North Korea Monitor

KCNA: Japan Must Quit Six-Party Talks

with one comment

Comparing Japan to a “mentally deranged fellow,” the Minju Josun, one of several official mouthpieces of the Korea Worker’s Party, called on Japan to “quit” the Six-Party Talks:

Japan had better quit the six-party talks of its own accord, admitting it lacks any political ability to handle such sensitive and crucial issue[sic] as the nuclear issue on the Korean Peninsula (see: KCNA February 19, 2008).

The signed commentary accuses the Japanese of several transgressions including: 

    The participating countries, except Japan, took relevant actions to fulfil [sic] their commitments as required by the October 3 agreement.  It was only Japan that has not taken any move.
These days Japan seems to work hard to torpedo the talks, talking about “triangular cooperative system for pressurizing [sic] north Korea.”
    Clear is the aim sought by Japan in its moves to convert the multinational talks into a platform for confrontation… It is its ulterior motive to escalate its policy of pressure upon the DPRK under the pretext of the “abduction issue” and scuttle the above-said talks in case everything goes against its will. (see: KCNA February 19, 2008).

Japan said it wouldn’t contribute any energy aid until the abduction issue is resolved. As for the “triangular cooperative system for pressurizing north Korea,” I believe the KCNA is referring to a joint declaration by the US, South Korean, and Japanese militaries to use their militaries “when necessary, to handle non-security related incidents such as rescue missions.” JongAng Ilbo reports that other countries in the region will be allowed to participate in said mechanism, so as to allay concern:

Participation by Beijing, Moscow and Pyongyang will also provide them a chance to clear up their suspicions about the new military cooperation in the region, the attendants agreed.
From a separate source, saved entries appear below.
(** Keys on the path hold the path node computed from the siblings
    below them. *)
Lemma setLeaf_loop_path (L : nat) (st : NodeStore) (ci : Z)
    (cv : MerkleNodeValue) (sibs : list MerkleNodeValue) (l : nat) :
  (1 ≤ l ≤ L)%nat →
  nodes (setLeaf_loop L st ci cv sibs).1.1.1
    !! nodeKey l (ci / 2 ^ Z.of_nat (L - l))
  = Some (computeMerkleRootFromProof
            (take (L - l) (storeSiblings st L ci)) ci cv).
Proof.
  revert st ci cv sibs. induction L as [|L IH]; intros st ci cv sibs Hl.
  - lia.
  - rewrite setLeaf_loop_step. cbv zeta.
    destruct (decide (l = S L)) as [->|Hne].
    + rewrite setLeaf_loop_frame.
      * rewrite Nat.sub_diag, Z.div_1_r. simpl. by rewrite lookup_insert_eq.
      * intros l' Hl'. apply nodeKey_ne. left. lia.
    + replace (S L - l)%nat with (S (L - l)) by lia.
      rewrite div_pow2_succ_inner, IH by lia.
      rewrite (storeSiblings_agree st (NodeStore_set st (S L) ci cv))
        by (intros; apply NodeStore_get_set_ne; lia).
      done.
Qed.

(** [setLeaf] in closed form. *)
Lemma setLeaf_unfold (t : ZeroMerkleTree) (index : Z) (value : MerkleNodeValue) :
  let sibs := storeSiblings (nodeStore t) (zmt_height t) index in
  let newRoot := computeMerkleRootFromProof sibs index value in
  setLeaf t index value
  = ({| delta_index := index; delta_siblings := sibs;
        oldRoot := NodeStore_get (nodeStore t) 0 0;
        oldValue := NodeStore_get (nodeStore t) (zmt_height t) index;
        newRoot := newRoot; newValue := value |},
     {| zmt_height := zmt_height t;
        nodeStore :=
          NodeStore_set
            (setLeaf_loop (zmt_height t) (nodeStore t) index value []).1.1.1
            0 0 newRoot |}).
Proof.
  cbv zeta. unfold_setLeaf.
  destruct (setLeaf_loop_results (zmt_height t) (nodeStore t) index value [])
    as [st' ->].
  done.
Qed.

End StoreFacts.

(** ** Proof verification *)

Section VerifierFacts.

Context (hash : MerkleNodeValue -> MerkleNodeValue -> MerkleNodeValue).

Local Abbreviation computeMerkleRootFromProof := (computeMerkleRootFromProof hash).
Local Abbreviation verifyMerkleProof := (verifyMerkleProof hash).
Local Abbreviation verifyDeltaMerkleProof := (verifyDeltaMerkleProof hash).

Lemma verifyMerkleProof_true (p : IMerkleProof) :
  verifyMerkleProof p = true
  ↔ root p = computeMerkleRootFromProof (siblings p) (index p) (value p).
Proof. unfold_verifyMerkleProof. apply String.eqb_eq. Qed.
(** * RegexScanner: a shallow embedding of [regex_search.py]

    The program compiles a regular expression, reads lines from the files
    named on the command line (or from standard input), runs
    [pattern.finditer] over every line and hands the matches to one of four
    output formatters.

    Conventions of the embedding.
    - A Python [str] is a list of characters; a character is a code point
      in the range 0..255 (type [ascii]).
    - Offsets, line numbers and repetition counts are natural numbers.  The
      only subtractions of the program are [match.start() - last_index] and
      [match.end() - match.start()], used as repetition counts of [str * n]
      and as slice bounds; Python yields the empty string for a count or a
      slice width that is not positive, which is what truncated subtraction
      gives.
    - [print], [open], [exit] and the append to [json_output_file.json] act
      on an explicit [World]; [exit()] is the exception [SystemExit(None)].
    - The [re] module is modelled for a fragment of its pattern language,
      after CPython 3.7 and later ([sre_parse], [_sre.c]).  *)

From Stdlib Require Import String Ascii DecimalString.
From Stdlib Require Import List Arith Lia Bool ZArith.
Import ListNotations.

(** ** Python strings *)

Abbreviation str := (list ascii) (only parsing).

Definition of_string (x : string) : str := list_ascii_of_string x.
Coercion of_string : string >-> list.

Local Open Scope string_scope.
Local Open Scope list_scope.
Local Open Scope nat_scope.

Definition newline : ascii := ascii_of_nat 10.
Definition escape_char : ascii := ascii_of_nat 27.
Definition quote_char : ascii := ascii_of_nat 34.
Definition backslash : ascii := ascii_of_nat 92.

(** [line[a:b]] for offsets [a], [b] that are not negative. *)
Definition slice (line : str) (a b : nat) : str := firstn (b - a) (skipn a line).

(** [line[a:]] *)
Definition slice_from (line : str) (a : nat) : str := skipn a line.

(** [c * n] for a one-character string [c]. *)
Definition str_mul (c : ascii) (n : nat) : str := repeat c n.

(** [str(n)], as the f-strings of the program format an integer. *)
Definition str_of_nat (n : nat) : str :=
  of_string (NilZero.string_of_uint (Nat.to_uint n)).

(** [line.replace("\n", "")] *)
Definition remove_newlines (line : str) : str :=
  filter (fun c => negb (Ascii.eqb c newline)) line.

(** ** The [re] module: patterns *)

Module Re.

(** The fragment of the pattern language that is modelled. *)
Inductive regex : Type :=
| Empty                                  (* the empty pattern *)
| Lit (c : ascii)                        (* a literal character *)
| Any                                    (* .  *)
| Digit                                  (* \d *)
| Word                                   (* \w *)
| Bol                                    (* ^  *)
| Eol                                    (* $  *)
| Boundary                               (* \b *)
| Seq (r1 r2 : regex)                    (* r1 r2 *)
| Alt (r1 r2 : regex)                    (* r1|r2 *)
| Star (r : regex)                       (* r*, greedy *)
| Plus (r : regex)                       (* r+, greedy *)
| Opt (r : regex)                        (* r?, greedy *)
| Group (capturing : bool) (r : regex).  (* (r) and (?:r) *)

Definition in_range (lo hi : nat) (c : ascii) : bool :=
  (lo <=? nat_of_ascii c) && (nat_of_ascii c <=? hi).

(** [\d] on code points below 256: the decimal digits. *)
Definition is_digit (c : ascii) : bool := in_range 48 57 c.

(** [\w] on code points below 256: alphanumeric characters and the
    underscore. *)
Definition is_word (c : ascii) : bool :=
  in_range 48 57 c || in_range 65 90 c || in_range 97 122 c
  || Nat.eqb (nat_of_ascii c) 95
  || existsb (Nat.eqb (nat_of_ascii c)) [170; 178; 179; 181; 185; 186; 188; 189; 190]
  || in_range 192 214 c || in_range 216 246 c || in_range 248 255 c.

Section Matcher.

Variable line : str.

(** One character of the line at offset [i], tested by [p]. *)
Definition step_char (p : ascii -> bool) (i : nat) (k : nat -> option nat) : option nat :=
  match nth_error line i with
  | Some c => if p c then k (S i) else None
  | None => None
  end.

Definition word_at (i : nat) : bool :=
  match nth_error line i with Some c => is_word c | None => false end.

(** [\b]: the characters on the two sides differ in being word characters. *)
Definition at_boundary (i : nat) : bool :=
  negb (Bool.eqb (match i with 0 => false | S j => word_at j end) (word_at i)).
(** The time a [defaultdict] lookup would give for the pair: the stored
    value, [0.0] for a pair that was never stored. *)
Definition last_time (tbl : gmap string (gmap string Q))
    (client_ip endpoint : string) : Q :=
  match tbl !! client_ip with
  | Some per_ip => default 0%Q (per_ip !! endpoint)
  | None => 0%Q
  end.

(** [last_request_time[client_ip][endpoint]] as an expression: besides
    giving the value, the two [defaultdict]s store the default for a key
    that was missing. *)
Definition read_last_request_time (tbl : gmap string (gmap string Q))
    (client_ip endpoint : string) : Q * gmap string (gmap string Q) :=
  let per_ip := default ∅ (tbl !! client_ip) in
  let v := default 0%Q (per_ip !! endpoint) in
  (v, <[client_ip := <[endpoint := v]> per_ip]> tbl).

(** [last_request_time[client_ip][endpoint] = t] *)
Definition write_last_request_time (tbl : gmap string (gmap string Q))
    (client_ip endpoint : string) (t : Q) : gmap string (gmap string Q) :=
  <[client_ip := <[endpoint := t]> (default ∅ (tbl !! client_ip))]> tbl.

(** Returns the table and the pair [(allowed, remaining)]. The two
    differences are those of the rationals (see the conventions at the
    top): they are what the interpreter computes wherever its binary64
    results are exact. *)
Definition check_rate_limit (req : request)
    (tbl : gmap string (gmap string Q)) (endpoint : string) (limit_seconds : Z)
    : gmap string (gmap string Q) * (bool * Q) :=
  let client_ip := get_client_ip req in
  let current_time := time_time req in
  let '(last, tbl1) := read_last_request_time tbl client_ip endpoint in
  let elapsed := (current_time - last)%Q in
  if Qlt_le_dec elapsed (inject_Z limit_seconds) then
    let remaining := (inject_Z limit_seconds - elapsed)%Q in
    (tbl1, (false, remaining))
  else
    (write_last_request_time tbl1 client_ip endpoint current_time, (true, 0%Q)).

(** Returns the new [current_key_index] and the key there. [None] stands
    for the exception an empty [API_KEYS] would raise in [%]. *)
Definition get_next_api_key (keys : list string) (index : nat)
    : option (nat * string) :=
  match length keys with
  | O => None
  | S _ =>
      let index' := ((index + 1) mod length keys)%nat in
      match keys !! index' with
      | Some key => Some (index', key)
      | None => None
      end
  end.

(** [string.digits] *)
Definition digits : string := "0123456789".

(** [''.join(random.choices(string.digits, k=6))]. [choice i] is the
    position in [string.digits] drawn for the [i]-th character. *)
Definition generate_verification_code (choice : nat -> fin 10) : string :=
  string_of_list_ascii
    (map (fun i => default "0"%char (String.get (fin_to_nat (choice i)) digits))
         (seq 0 6)).
(** * An in-memory B-tree with cursors (btree.h / btree.c)

    Shallow embedding of the B-tree of [src/btree.c] and the properties of
    its specification.

    Conventions of the embedding.
    - C integers are [Z]; every unsigned update writes its wrap-around out
      ([u32], [u64]); a cast to [int] is [to_int].  Arithmetic on [int]
      indices is exact: the theorems carry the bound under which the C
      computation does not overflow.
    - A C array is a [list] of its allocated length.  [arr_get] reads a
      cell and [arr_set] writes one; outside the allocation a read yields
      the zero value of [calloc] and a write is dropped.
    - A [btree_node_t *] is an [option btree_node_t]; [None] is [NULL].
      A node owns its children, so a subtree is a value; a function that
      mutates a node in place returns the updated node and its caller
      stores it back in the cell the pointer was read from.
    - Allocation succeeds ([calloc] never returns [NULL]).
    - A loop that walks down the tree takes a [nat] of fuel.  Functions
      whose C counterpart dereferences a child pointer return [option];
      [None] stands for an execution without defined result (a [NULL]
      dereference, or a write past the 64 cells of a cursor path). *)

From Stdlib Require Import ZArith Lia Bool List.
From stdpp Require Import base list.
Import ListNotations.

Local Open Scope Z_scope.
Local Set Warnings "-register-all".

(** ** Machine integers *)

Definition u32 (x : Z) : Z := x mod 2 ^ 32.
Definition u64 (x : Z) : Z := x mod 2 ^ 64.

(** [(int)x] for an [x] held in a [uint32_t]. *)
Definition to_int (x : Z) : Z := (x + 2 ^ 31) mod 2 ^ 32 - 2 ^ 31.

(** ** Arrays *)

Definition arr_get {A : Type} (d : A) (a : list A) (i : Z) : A :=
  if i <? 0 then d else default d (a !! Z.to_nat i).

Definition arr_set {A : Type} (a : list A) (i : Z) (x : A) : list A :=
  if i <? 0 then a else <[Z.to_nat i := x]> a.

(** ** btree.h *)

Definition BTREE_DEFAULT_ORDER : Z := 128.
Definition BTREE_MIN_ORDER : Z := 3.
Definition BTREE_MAX_ORDER : Z := 1024.

Inductive btree_status_t : Type :=
| BTREE_OK
| BTREE_ERROR_NOMEM
| BTREE_ERROR_NOT_FOUND
| BTREE_ERROR_DUPLICATE
| BTREE_ERROR_INVALID
| BTREE_ERROR_CORRUPT.

Definition status_eqb (a b : btree_status_t) : bool :=
  match a, b with
  | BTREE_OK, BTREE_OK
  | BTREE_ERROR_NOMEM, BTREE_ERROR_NOMEM
  | BTREE_ERROR_NOT_FOUND, BTREE_ERROR_NOT_FOUND
  | BTREE_ERROR_DUPLICATE, BTREE_ERROR_DUPLICATE
  | BTREE_ERROR_INVALID, BTREE_ERROR_INVALID
  | BTREE_ERROR_CORRUPT, BTREE_ERROR_CORRUPT => true
  | _, _ => false
  end.

(** [int64_t] keys and [void *] values (an address, [0] for [NULL]). *)
Definition btree_key_t : Type := Z.
Definition btree_value_t : Type := Z.

(** [struct btree_stats] without [avg_fill_factor], a [double] that no
    operation on the tree reads. *)
Record btree_stats_t : Type := mk_stats {
  node_count : Z;
  key_count : Z;
  height : Z;
  comparisons : Z;
  node_visits : Z;
  splits : Z;
  merges : Z;
  search_ops : Z;
  insert_ops : Z;
  delete_ops : Z
}.

Inductive btree_node_t : Type := mk_node {
  keys : list btree_key_t;
  values : list btree_value_t;
  children : list (option btree_node_t);
  num_keys : Z;
  is_leaf : bool
}.

Record btree_t : Type := mk_btree {
  root : option btree_node_t;
  order : Z;
  min_keys : Z;
  stats : btree_stats_t;
  collect_stats : bool
}.

(** Field updates. *)

Definition set_num_keys (n : btree_node_t) (k : Z) : btree_node_t :=
  mk_node (keys n) (values n) (children n) k (is_leaf n).
Definition set_keys (n : btree_node_t) (ks : list btree_key_t) : btree_node_t :=
  mk_node ks (values n) (children n) (num_keys n) (is_leaf n).
Definition set_values (n : btree_node_t) (vs : list btree_value_t) : btree_node_t :=
  mk_node (keys n) vs (children n) (num_keys n) (is_leaf n).
Definition set_children (n : btree_node_t) (cs : list (option btree_node_t)) : btree_node_t :=
  mk_node (keys n) (values n) cs (num_keys n) (is_leaf n).

Definition set_root (t : btree_t) (r : option btree_node_t) : btree_t :=
  mk_btree r (order t) (min_keys t) (stats t) (collect_stats t).
Definition set_stats (t : btree_t) (s : btree_stats_t) : btree_t :=
  mk_btree (root t) (order t) (min_keys t) s (collect_stats t).

Definition zero_stats : btree_stats_t := mk_stats 0 0 0 0 0 0 0 0 0 0.

Definition upd_node_count (f : Z -> Z) (s : btree_stats_t) : btree_stats_t :=
  mk_stats (f (node_count s)) (key_count s) (height s) (comparisons s)
    (node_visits s) (splits s) (merges s) (search_ops s) (insert_ops s) (delete_ops s).
Definition upd_key_count (f : Z -> Z) (s : btree_stats_t) : btree_stats_t :=
  mk_stats (node_count s) (f (key_count s)) (height s) (comparisons s)
    (node_visits s) (splits s) (merges s) (search_ops s) (insert_ops s) (delete_ops s).
Definition upd_height (f : Z -> Z) (s : btree_stats_t) : btree_stats_t :=
  mk_stats (node_count s) (key_count s) (f (height s)) (comparisons s)
    (node_visits s) (splits s) (merges s) (search_ops s) (insert_ops s) (delete_ops s).
Definition upd_comparisons (f : Z -> Z) (s : btree_stats_t) : btree_stats_t :=
  mk_stats (node_count s) (key_count s) (height s) (f (comparisons s))
    (node_visits s) (splits s) (merges s) (search_ops s) (insert_ops s) (delete_ops s).
Definition upd_node_visits (f : Z -> Z) (s : btree_stats_t) : btree_stats_t :=
  mk_stats (node_count s) (key_count s) (height s) (comparisons s)
    (f (node_visits s)) (splits s) (merges s) (search_ops s) (insert_ops s) (delete_ops s).
Definition upd_splits (f : Z -> Z) (s : btree_stats_t) : btree_stats_t :=
  mk_stats (node_count s) (key_count s) (height s) (comparisons s)
    (node_visits s) (f (splits s)) (merges s) (search_ops s) (insert_ops s) (delete_ops s).
Definition upd_search_ops (f : Z -> Z) (s : btree_stats_t) : btree_stats_t :=
  mk_stats (node_count s) (key_count s) (height s) (comparisons s)
    (node_visits s) (splits s) (merges s) (f (search_ops s)) (insert_ops s) (delete_ops s).
Definition upd_insert_ops (f : Z -> Z) (s : btree_stats_t) : btree_stats_t :=
  mk_stats (node_count s) (key_count s) (height s) (comparisons s)
    (node_visits s) (splits s) (merges s) (search_ops s) (f (insert_ops s)) (delete_ops s).
Definition upd_delete_ops (f : Z -> Z) (s : btree_stats_t) : btree_stats_t :=
  mk_stats (node_count s) (key_count s) (height s) (comparisons s)
    (node_visits s) (splits s) (merges s) (search_ops s) (insert_ops s) (f (delete_ops s)).

(** [x++] and [x--] on a [uint64_t], [x++] on a [uint32_t]. *)
Definition incr64 (x : Z) : Z := u64 (x + 1).
Definition decr64 (x : Z) : Z := u64 (x - 1).
Definition incr32 (x : Z) : Z := u32 (x + 1).

(** ** btree.c: internal helpers *)

(** [node_create]: zeroed key array of [order - 1] cells, and either a
    value array of the same size (leaf) or [order] child pointers. *)
Definition node_create (order : Z) (leaf : bool) : btree_node_t :=
  mk_node (replicate (Z.to_nat (order - 1)) 0)
          (if leaf then replicate (Z.to_nat (order - 1)) 0 else [])
          (if leaf then [] else replicate (Z.to_nat order) None)
          0 leaf.

(** The [while (lwr <= upr)] loop of [node_binary_search].  [cmp] is the
    cell behind the [comparisons] pointer ([None] for [NULL]).  The
    interval shrinks at every turn, so [upr - lwr + 1] turns of fuel reach
    the exit test. *)
Fixpoint bsearch_loop (fuel : nat) (ks : list btree_key_t) (key : btree_key_t)
    (lwr upr : Z) (cmp : option Z) : Z * bool * option Z :=
  match fuel with
  | O => (lwr, false, cmp)
  | S fuel' =>
      if lwr <=? upr then
        let mid := Z.shiftr (lwr + upr) 1 in
        let cmp' := option_map incr64 cmp in
        if arr_get 0 ks mid <? key then
          bsearch_loop fuel' ks key (mid + 1) upr cmp'
        else if arr_get 0 ks mid >? key then
          bsearch_loop fuel' ks key lwr (mid - 1) cmp'
        else (mid, true, cmp')
      else (lwr, false, cmp)
  end.

(** [node_binary_search]: the returned index, [*found], [*comparisons]. *)
Definition node_binary_search (node : btree_node_t) (key : btree_key_t)
    (cmp : option Z) : Z * bool * option Z :=
  let lwr := 0 in
  let upr := to_int (num_keys node) - 1 in
  bsearch_loop (Z.to_nat (upr + 1)) (keys node) key lwr upr cmp.

(** The two shapes of [for] loop over array cells.  [copy_loop] is
    [for (i = i0; ...; i++) dst[i] = src[off + i]] and [shift_loop] is
    [for (i = i0; ...; i--) a[i + 1] = a[i]], each for [cnt] turns. *)
Fixpoint copy_loop {A : Type} (d : A) (src dst : list A) (off i : Z) (cnt : nat)
    : list A :=
  match cnt with
  | O => dst
  | S cnt' => copy_loop d src (arr_set dst i (arr_get d src (off + i))) off (i + 1) cnt'
  end.

Fixpoint shift_loop {A : Type} (d : A) (a : list A) (i : Z) (cnt : nat) : list A :=
  match cnt with
  | O => a
  | S cnt' => shift_loop d (arr_set a (i + 1) (arr_get d a i)) (i - 1) cnt'
  end.

(** [split_child].  [child] is the node behind [parent->children[child_idx]];
    the C code shrinks it in place, so the updated child is stored back in
    that cell.  The loop over keys also copies the values of a leaf; the
    two arrays are independent and are copied by one loop each. *)
Definition split_child (t : btree_t) (parent : btree_node_t) (child_idx : Z)
    (child : btree_node_t) : btree_status_t * btree_t * btree_node_t :=
  let order := order t in
  let mid := u32 (order - 1) / 2 in
  let new_node := node_create order (is_leaf child) in
  let new_num := u32 (num_keys child - mid - 1) in
  let new_keys := copy_loop 0 (keys child) (keys new_node) (mid + 1) 0 (Z.to_nat new_num) in
  let new_values :=
    if is_leaf child
    then copy_loop 0 (values child) (values new_node) (mid + 1) 0 (Z.to_nat new_num)
    else values new_node in
  let new_children :=
    if is_leaf child
    then children new_node
    else copy_loop None (children child) (children new_node) (mid + 1) 0
           (Z.to_nat (new_num + 1)) in
  let new_node := mk_node new_keys new_values new_children new_num (is_leaf child) in
  let child := set_num_keys child mid in
  let pn := to_int (num_keys parent) in
  let cs := shift_loop None (children parent) pn (Z.to_nat (pn - child_idx)) in
  let cs := arr_set cs child_idx (Some child) in
  let cs := arr_set cs (child_idx + 1) (Some new_node) in
  let ks := shift_loop 0 (keys parent) (pn - 1) (Z.to_nat (pn - child_idx)) in
  let ks := arr_set ks child_idx (arr_get 0 (keys child) mid) in
  let parent := mk_node ks (values parent) cs (u32 (num_keys parent + 1)) (is_leaf parent) in
  let t := set_stats t (upd_splits incr64 (upd_node_count incr64 (stats t))) in
  (BTREE_OK, t, parent).

(** The statistics prologue shared by the node visits:
    [if (tree->collect_stats) tree->stats.node_visits++]. *)
Definition visit (t : btree_t) : btree_t :=
  if collect_stats t then set_stats t (upd_node_visits incr64 (stats t)) else t.

(** [node_binary_search(node, key, &found,
      tree->collect_stats ? &tree->stats.comparisons : NULL)]. *)
Definition tree_binary_search (t : btree_t) (node : btree_node_t) (key : btree_key_t)
    : Z * bool * btree_t :=
  let cmp := if collect_stats t then Some (comparisons (stats t)) else None in
  let '(pos, found, cmp') := node_binary_search node key cmp in
  (pos, found,
   match cmp' with
   | Some c => set_stats t (upd_comparisons (fun _ => c) (stats t))
   | None => t
   end).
Of course, Pyongyang has every reason to be suspicious of non-security-related military actions. They themselves used the cover of “non-security-related” training exercises to mobilize their troops just prior to the Korean War.

Meanwhile, Christopher Hill made a surprise visit to the North Korean embassy in Beijing to meet with North Korean negotiator Kim Gye Gwan. According to reports, the pair discussed the North’s disclosure of its nuclear activities. Though Hill called the meeting a “a good substantial discussion,” no agreements resulted. Via the AP, Hill deploys a bit of circular reasoning:

“We had a discussion about what we think needs to be included in that. I think they understand our point of view, but we won’t have a complete and correct declaration until we have a complete and correct declaration…So I am not sure we yet have an understanding on that.”

So, the agreement is only complete until it’s complete, eh? Thanks for clearing that up for us. What Hill actually meant, according to AP, is the following:

Hill said a full declaration should include uranium enrichment and Pyongyang’s relations with Syria, to which it has been accused of providing nuclear assistance.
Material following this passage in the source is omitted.